### What to do
Go through the data and say how many lines include the string "IndexMap"; return only the figure.

### Provided data
(* ===== verification/Pipeline.v ===== *)
(** * Pipelines and their validation

    [sdk/signal-layer/pipeline-codegen/src/{pipeline,validate}.rs] and the
    descriptors of drivers and steps ([pipeline-backend-api/src/descriptor.rs]):
    the pipeline file, and every check of
    [validate_pipeline_against_manifest], in its order.  An error is a value
    that carries what its message interpolates. *)

From S2P Require Import Prelude Text Board.
From Stdlib Require Import ZArith Lia Strings.String.
From stdpp Require Import base list option sets gmap sorting.

Local Open Scope Z_scope.

(** ** Descriptors *)

Record DriverOutput := mkDriverOutput { do_name : text; do_type : text }.
Record DriverInput := mkDriverInput { di_name : text; di_type : text }.
Record RequiredBus := mkRequiredBus { rb_transport : BusTransport }.
Inductive OutputMode := Digital | Pwm.
Record DriverWrite := mkDriverWrite { command_type : text; dw_mode : OutputMode }.
Record Requires := mkRequires { rq_buses : list RequiredBus; optional_pins : list text }.
Inductive Scope := Hardware | Application.

#[export] Instance Scope_eq_dec : EqDecision Scope.
Proof. solve_decision. Defined.

(** ** Pipeline files *)

Inductive TapKind := TRetained | TEvent | TBatch.
Inductive TapStreamKind := StreamSignal | StreamMetric.

#[export] Instance TapKind_eq_dec : EqDecision TapKind.
Proof. solve_decision. Defined.

Record Tap := mkTap {
  tap_name : text;
  tap_kind : TapKind;
  tap_type : text;
  tap_source : text;
  stream_kind : TapStreamKind;
}.

Definition KNOWN_RUST_TYPES : list text :=
  [lit "u8"; lit "u16"; lit "u32"; lit "u64"; lit "usize"; lit "f32"; lit "f64"; lit "bool"].

Definition VALIDATE_MAX_TAPS : nat := 16.
Definition AUTO_TAPS : nat := 1.
Definition VALIDATE_MAX_OUTLETS : nat := 8.

Definition OUTLET_ERROR_FIELD : text := lit "error".
Definition OUTLET_ERROR_TYPE : text := lit "OutletFault".

Section Pipelines.
Context `{Yaml}.

Record ConfigField := mkConfigField {
  scope : Scope;
  rust_type : option text;
  cf_default : Value;
}.

Record DriverSchema := mkDriverSchema {
  config_schema : IndexMap ConfigField;
  outputs : list DriverOutput;
  inputs : list DriverInput;
  requires : Requires;
  writes : option DriverWrite;
}.

Record Source := mkSource { src_id : text; src_device : text; src_config : IndexMap Value }.

Record Outlet := mkOutlet {
  out_name : text;
  out_type : text;
  out_device : text;
  out_input : option text;
  out_config : IndexMap Value;
}.

Record Step := mkStep { step_id : text; op : text; input : text; step_config : IndexMap Value }.

Record PipelineFile := mkPipelineFile {
  pipeline_id : text;
  sources : list Source;
  steps : list Step;
  taps : list Tap;
  outlets : list Outlet;
}.

(** ** Config values *)

Inductive ValueError :=
  | Negative (n : Z) (type_name : text)
  | TooLarge (n : Z) (type_name : text) (max : Z)
  | NotInteger (type_name : text)
  | NotFloat
  | NotBool
  | NotVariant (enum_type : text)
  | BadVariant (s enum_type : text).

Definition check_uint (v : Value) (max : Z) (type_name : text) : res ValueError unit :=
  match as_i64 v with
  | Some n =>
      if n <? 0 then Err (Negative n type_name)
      else if max <? n then Err (TooLarge n type_name max)
      else Ok tt
  | None =>
      match as_u64 v with
      | Some n => if max <? n then Err (TooLarge n type_name max) else Ok tt
      | None => Err (NotInteger type_name)
      end
  end.

Definition u16_max : Z := 65535.

Context `{Syn}.

Definition validate_config_value (v : Value) (rt : text) (pointer_width : Z) : res ValueError unit :=
  if text_eqb rt (lit "u8") then check_uint v u8_max (lit "u8")
  else if text_eqb rt (lit "u16") then check_uint v u16_max (lit "u16")
  else if text_eqb rt (lit "u32") then check_uint v u32_max (lit "u32")
  else if text_eqb rt (lit "u64") then check_uint v u64_max (lit "u64")
  else if text_eqb rt (lit "usize") then
    if 64 <=? pointer_width then check_uint v u64_max (lit "usize")
    else check_uint v u32_max (lit "usize (32-bit target)")
  else if text_eqb rt (lit "f32") || text_eqb rt (lit "f64") then
    match as_f64 v with Some _ => Ok tt | None => Err NotFloat end
  else if text_eqb rt (lit "bool") then
    match as_bool v with Some _ => Ok tt | None => Err NotBool end
  else
    match as_str v with
    | None => Err (NotVariant rt)
    | Some s => if parse_ident s then Ok tt else Err (BadVariant s rt)
    end.

(** ** Errors of a pipeline *)

Inductive PipelineError :=
  | PipelineId (e : IdentError)
  | SourceId (e : IdentError)
  | StepId (e : IdentError)
  | StepOp (step : text) (e : IdentError)
  | TapName (e : IdentError)
  | TooManyTaps (n reserved limit : nat)
  | TapReserved (tap : text)
  | DuplicateTap (tap : text)
  | DuplicateSource (source : text)
  | SourceDevice (source device : text)
  | SourceHardwareField (source key : text)
  | DeviceApplicationField (device key : text)
  | BusMismatch (source device : text) (req found : BusTransport)
  | UndeclaredPin (device pin : text)
  | FieldType (driver field rust_type : text)
  | FieldDefault (driver field : text) (e : ValueError)
  | FieldValue (scope : Scope) (owner field : text) (e : ValueError)
  | StepUnknownKey (step key : text)
  | TooManyOutlets (n : nat)
  | OutletName (e : IdentError)
  | OutletReserved (outlet : text)
  | DuplicateOutlet (outlet : text)
  | SingleWriter (outlet device : text)
  | OutletDevice (outlet device : text)
  | NotOutputCapable (outlet device driver : text)
  | OutletType (outlet declared driver consumes : text)
  | OutletHardwareField (outlet key : text)
  | FeedForwardType (outlet input actual expected : text)
  | FeedForwardUnresolved (outlet input : text)
  | OutletCollides (outlet : text)
  | FeedbackOnFeedForward (tap outlet : text)
  | ErrorTapKind (tap source : text)
  | StatusTapKind (tap source : text)
  | NoStatusOutput (tap outlet field : text)
  | ManyErrorTaps (outlet : text) (count : nat)
  | StepInputType (step expected actual : text)
  | TapType (tap declared actual : text)
  | StepCycle (cycle_steps : list text).

(** ** Lookups *)

Fixpoint im_insert {V} (k : text) (v : V) (l : IndexMap V) : IndexMap V :=
  match l with
  | [] => [(k, v)]
  | (n, w) :: l => if text_eqb n k then (n, v) :: l else (n, w) :: im_insert k v l
  end.

(** [device_map]: of several devices with an id, the last *)
Definition device_map (m : BoardManifest) : IndexMap DeviceEntry :=
  foldl (fun acc d => im_insert (de_id d) d acc) [] (devices m).

(** [manifest.devices.iter().find(|d| d.id == id)], and the like *)
Definition find_device (id : text) (m : BoardManifest) : option DeviceEntry :=
  List.find (fun d => text_eqb (de_id d) id) (devices m).
Definition find_source (id : text) (p : PipelineFile) : option Source :=
  List.find (fun s => text_eqb (src_id s) id) (sources p).
Definition find_outlet (name : text) (p : PipelineFile) : option Outlet :=
  List.find (fun o => text_eqb (out_name o) name) (outlets p).
Definition find_step (id : text) (p : PipelineFile) : option Step :=
  List.find (fun n => text_eqb (step_id n) id) (steps p).
Definition find_output (name : text) (s : DriverSchema) : option DriverOutput :=
  List.find (fun o => text_eqb (do_name o) name) (outputs s).

Context (driver_schemas step_schemas : IndexMap DriverSchema).

(** The type of the status or reading [field] of a device. *)
Definition device_output (m : BoardManifest) (device field : text) : option text :=
  d ← find_device device m;
  schema ← im_get (driver d) driver_schemas;
  do_type <$> find_output field schema.

Fixpoint producer_type_bounded (depth : nat) (reference : text) (p : PipelineFile) (m : BoardManifest) : option text :=
  match depth with
  | O => None
  | Datatypes.S depth =>
      match split_once char_dot reference with
      | Some (owner_id, field) =>
          match find_source owner_id p with
          | Some src => device_output m (src_device src) field
          | None =>
              match find_outlet owner_id p with
              | Some outlet =>
                  if text_eqb field OUTLET_ERROR_FIELD then Some OUTLET_ERROR_TYPE
                  else device_output m (out_device outlet) field
              | None => None
              end
          end
      | None =>
          step ← find_step reference p;
          schema ← im_get (op step) step_schemas;
          match outputs schema with
          | o :: _ => Some (do_type o)
          | [] => producer_type_bounded depth (input step) p m
          end
      end
  end.

Definition producer_type (reference : text) (p : PipelineFile) (m : BoardManifest) : option text :=
  producer_type_bounded (length (steps p) + 1) reference p m.

(** ** Sources *)

Context `{Unicode}.

Definition has_scope (s : Scope) (schema : DriverSchema) (key : text) : bool :=
  match im_get key (config_schema schema) with
  | Some f => bool_decide (scope f = s)
  | None => false
  end.

(** The rust_type of a field and the values set for it. *)
Definition field_errors (src : Source) (device : DeviceEntry) (pointer_width : Z) (field : text * ConfigField)
    : list PipelineError :=
  let '(field_name, def) := field in
  match rust_type def with
  | None => []
  | Some rt =>
      let is_primitive := bool_decide (rt ∈ KNOWN_RUST_TYPES) in
      if negb is_primitive && negb (parse_ident rt) then [FieldType (driver device) field_name rt]
      else
        (if is_primitive then []
         else match validate_config_value (cf_default def) rt pointer_width with
              | Ok _ => []
              | Err e => [FieldDefault (driver device) field_name e]
              end)
        ++ (let value_opt := match scope def with
                             | Hardware => im_get field_name (hardware device)
                             | Application => im_get field_name (src_config src)
                             end in
            match value_opt with
            | None => []
            | Some v => match validate_config_value v rt pointer_width with
                        | Ok _ => []
                        | Err e => [FieldValue (scope def)
                                     (match scope def with Hardware => de_id device | Application => src_id src end)
                                     field_name e]
                        end
            end)
  end.

Definition source_errors (m : BoardManifest) (pointer_width : Z) (src : Source) : list PipelineError :=
  match im_get (src_device src) (device_map m) with
  | None => [SourceDevice (src_id src) (src_device src)]
  | Some device =>
      match im_get (driver device) driver_schemas with
      | None => []
      | Some schema =>
          flat_map (fun e => if has_scope Hardware schema e.1 then [SourceHardwareField (src_id src) e.1] else []) (src_config src)
          ++ flat_map (fun e => if has_scope Application schema e.1 then [DeviceApplicationField (de_id device) e.1] else []) (hardware device)
          ++ match im_get (bus device) (buses m) with
             | None => []
             | Some b => flat_map (fun req => if bool_decide (rb_transport req = transport b) then []
                                              else [BusMismatch (src_id src) (de_id device) (rb_transport req) (transport b)])
                           (rq_buses (requires schema))
             end
          ++ (let bus_is_spi := match im_get (bus device) (buses m) with
                                | Some b => bool_decide (transport b = Spi)
                                | None => false
                                end in
              flat_map (fun e => if bus_is_spi && text_eqb e.1 (lit "cs") then []
                                 else if bool_decide (e.1 ∈ optional_pins (requires schema)) then []
                                 else [UndeclaredPin (de_id device) e.1]) (de_pins device))
          ++ flat_map (field_errors src device pointer_width) (config_schema schema)
      end
  end.

Definition step_config_errors (step : Step) : list PipelineError :=
  match im_get (op step) step_schemas with
  | None => []
  | Some schema => flat_map (fun e => if im_contains e.1 (config_schema schema) then []
                                      else [StepUnknownKey (step_id step) e.1]) (step_config step)
  end.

### Exercise response
7